Building circuits on multiple planes is one solution to the geometric scaling problem. DARPA's Electronics Resurgence Initiative, formed last year with dozens of chipmakers and tech heavyweights, is a multiyear effort to develop the 3-D circuit idea and others that will keep computing moving forward.

"This DARPA program allows you to build layers upon layers of both logic and memory," said Brad Ferguson, senior director of sales at SkyWater. "You can stack in the third dimension what you could only do in a 2-D fashion monolithically."

The 3-D concept for chips first emerged in the 1960s. Some chips used in smartphones today rely on a form of the concept in which separate logic and memory chips are bonded together in 3-D fashion. DARPA aims to go the next step. "You cannot have as high of a level of interconnection between chips as you can within them," Ferguson said.

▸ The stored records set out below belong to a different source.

(* ===== verification/Http.v ===== *)
(** * Requests and replies

    What the handlers of the domains share: the caller and the parameters of a
    gin request, the reply, and the mapping of a service error
    ([writeServiceErr], the same in every package). *)

From S2P Require Import Prelude Golang Errors Models Store Schema Logic Notification AuthUser.

(** A request behind [Authenticate]: the user of the context, the path
    parameters and the query parameters ("" when absent). *)
Record HttpCall := MkHttpCall {
  hc_User : option User;
  hc_Param : string → string;
  hc_Query : string → string;
}.

Inductive Reply (A : Type) :=
  | ReplyJSON (status : Z) (body : A)
  | ReplyStatus (status : Z)
  | ReplyError (e : AppError).
Arguments ReplyJSON {A}.
Arguments ReplyStatus {A}.
Arguments ReplyError {A}.

Definition reply_status {A} (r : Reply A) : Z :=
  match r with ReplyJSON s _ | ReplyStatus s => s | ReplyError e => ae_Status e end.

(** [writeServiceErr]. *)
Definition service_err (e : GoError) : AppError :=
  match errors_As_AppError e with
  | Some a => a
  | None =>
      if errors_Is e gorm_ErrRecordNotFound then NotFound "یافت نشد"
      else Internal "خطای داخلی سرور. لطفاً دوباره تلاش کنید."
  end.

(** Errors written and returned early are errors here; [err] maps those of the
    services. *)
Definition replying {A} (err : GoError → AppError) (m : M (Reply A)) : M (Reply A) :=
  r ← attempt m;
  mret (match r with inl a => a | inr e => ReplyError (err e) end).

(** [currentUser]. *)
Definition current_user (c : HttpCall) : M User :=
  match hc_User c with
  | Some u => mret u
  | None => fail (EApp (Unauthorized "برای این عملیات باید وارد شوید"))
  end.

(** [parseID]. *)
Definition parse_id {codec : UuidCodec} (c : HttpCall) (name : string) : M UUID :=
  match uuid_Parse (hc_Param c name) with
  | Some id => mret id
  | None => fail (EApp (NotFound "شناسه نامعتبر است"))
  end.

(** [c.ShouldBindJSON(&in)] of a payload without binding tags. *)
Definition bind_body {A} (msg : string) (body : option A) : M A :=
  match body with Some a => mret a | None => fail (EApp (BadRequest msg)) end.

(** [atoiDefault]. *)
Definition atoiDefault (s : string) (d : Z) : Z :=
  if bool_decide (s = "") then d
  else match ParseInt s with
       | Some n => if n <? 1 then d else n
       | None => d
       end.

(** A page of a list. *)
Record Page (A : Type) := MkPage {
  pg_Items : list A;
  pg_Total : Z;
  pg_Page : Z;
  pg_Size : Z;
}.
Arguments MkPage {A}.
Arguments pg_Items {A}.

(** A handler under [aud.Middleware(action, objectType)]: it leaves an object,
    and snapshots from before and after, in the context. *)
Record Audited := MkAudited {
  ad_Object : option CtxObject;
  ad_Before : option AuditSnapshot;
  ad_After : option AuditSnapshot;
}.

Definition audited {codec : UuidCodec} {A} (action objectType : string) (c : HttpCall)
    (m : M (Reply A * Audited)) : M (Reply A) :=
  '(r, a) ← m;
  Audit_Middleware action objectType
    (MkGinContext (reply_status r) (hc_User c) (ad_Object a) (ad_Before a) (ad_After a));;
  mret r.

Definition not_audited : Audited := MkAudited None None None.

(** [replying] for a handler that sets the audit context. *)
Definition replying_audited {A} (err : GoError → AppError) (m : M (Reply A * Audited))
    : M (Reply A * Audited) :=
  r ← attempt m;
  mret (match r with inl a => a | inr e => (ReplyError (err e), not_audited) end).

In its deal with SkyWater, much of the research will happen at MIT's Microsystems Technology Laboratories. SkyWater's Bloomington facility will be used to test equipment and processes to build 3-D system-on-a-chip designs at the volume levels required for commercialization.

SkyWater has already started reconfiguring its test room to accommodate equipment for the new type of chip. By 2020, the company and MIT will aim to demonstrate the manufacturing process and the following year have it ready for other chipmakers to use.

"DARPA didn't just want a science project," Sonderman said. "They want a foundry-ready platform that can be taken to the market at the end of three years of the program."

SkyWater's Bloomington plant, like another nearby owned by Polar Semiconductor Co., was originally built by Control Data, the maker of mainframes and midrange computers that for decades was the top player in Minnesota's high-tech industry. Cypress bought the factory in the 1990s, and later expanded it with more production, testing and office space.

Under Cypress, the Bloomington plant about a decade ago started a side business allowing chip-design companies to develop and test new processes for building chips. That engineering services business became a higher-margin contributor to the plant's output and laid the foundation for the post-spinoff SkyWater to distinguish itself from other chip foundries and land the DARPA contract. "If we didn't have engineering services in our business model, we would not get exposed to that possibility," Sonderman said.

The privately held company doesn't disclose its financial results. But SkyWater is growing, Sonderman said, citing the addition of nearly 100 employees to the just over 400 who were working for it when it was spun off from Cypress last year. It has built a roster of 18 clients beyond Cypress, for which it continues to produce chips.

And even while the DARPA project into new designs of chips proceeds, SkyWater executives expect that each 10 percent increment of additional revenue from engineering services will deliver a 30 percent boost to earnings before interest, taxes and depreciation.

The work with DARPA holds the potential for SkyWater's paid-for factory to leap to the cutting edge of chipmaking processes, stretching the life of the factory, and Control Data's legacy on Minnesota's tech scene, for more decades.